Seasonal Affective Disorder (SAD), also known as "winter depression," not to be confused with "winter blues," is a mood disorder that's characterized by depressive symptoms during the winter months year after year. Some people also experience SAD during summer and spring, although this is less common. People who suffer from SAD may feel extremely tired starting fall, and then feel progressively depressed during winter. SAD usually goes away on its own when spring comes.

SAD patients may sleep too much, feel weak, or crave sweets and starchy foods. They may find it hard to concentrate or be irritable. Some people lose interest in what's going on around them and just sleep as much as possible to let the bleak days pass. There is also a potential risk of suicide in some patients suffering from the disorder. SAD is a debilitating form of depression, but it's easily treatable once diagnosed.

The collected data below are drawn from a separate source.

(** * convert-onnx: the ONNX to Wasnn model converter

    A shallow embedding of [tools/convert-onnx.py] and the properties of its
    graph builder, attribute reader, constant normalizer and serializer.

    Python objects that the converter mutates in place (the lists of input
    indexes, the sets of handled attribute names) live in a store and are
    referred to by location; everything else is a value.  Exceptions and the
    mutable state are threaded by a state-and-exception monad [M]. *)

From Stdlib Require Import ZArith String Ascii List Lia Bool.
From Stdlib Require Import DecimalString DecimalZ.
From Stdlib Require Import Floats.PrimFloat Floats.SpecFloat Floats.FloatOps.
From stdpp Require Import gmap strings list fin_maps.

Set Warnings "-inexact-float,-register-all,-clear-no-such-hyp".
Open Scope Z_scope.

(** ** Python strings *)

(** The double quote character, which f-strings of the source embed. *)
Definition dq : string := String (ascii_of_nat 34) EmptyString.

(** [str(n)] for a Python or numpy integer. *)
Definition str_of_Z (z : Z) : string := NilZero.string_of_int (Z.to_int z).

Definition str_of_nat (n : nat) : string := str_of_Z (Z.of_nat n).

(** [sep.join(l)] *)
Fixpoint join (sep : string) (l : list string) : string :=
  match l with
  | [] => EmptyString
  | [x] => x
  | x :: rest => x +:+ sep +:+ join sep rest
  end.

What are the symptoms of SAD?

SAD symptoms are similar to those of common depressive disorders; the only difference is that they occur seasonally, usually during fall and winter, and disappear when spring arrives. Diagnosis of SAD is more reliable if the cycle of symptoms has occurred for at least two consecutive years. The following are the common symptoms:

  • Depression

  • Hopelessness

  • Lack of interest in activities previously enjoyed

  • Fatigue and low energy

  • Longer sleeping time

  • Difficulty concentrating

  • Craving sweets and starchy foods

  • Overeating that may result in weight gain

  • Anxiety

  • Suicidal thoughts or feelings

SAD can also occur during summer or spring, although it's less common. The following are the symptoms of summer-onset seasonal affective disorder:

  • Irritability

  • Anxiety

  • Insomnia

  • Increased sex drive

  • Poor appetite

  • Weight loss

In very rare cases, people with SAD don't experience depression-like symptoms. Instead, they experience symptoms of mania or hypomania, a less intense form of mania, during summer or spring. This kind of disorder is sometimes called reverse SAD, and it's more common among people with bipolar disorder. The following are the symptoms:

  • Euphoria

  • Hyperactivity

  • Increased social interaction

  • Enthusiasm that's out of proportion to the situation

What causes SAD?

While the precise causes of SAD are not yet known, research links the disorder to people's circadian rhythm or "biological clock," and their primal need for light. How people function in everyday life is closely tied to the 24-hour cycle of light and dark and to the rhythm of seasons. When an individual is affected by SAD, he loses that synchronization with the environment, causing disturbances in his hormones and other bodily processes.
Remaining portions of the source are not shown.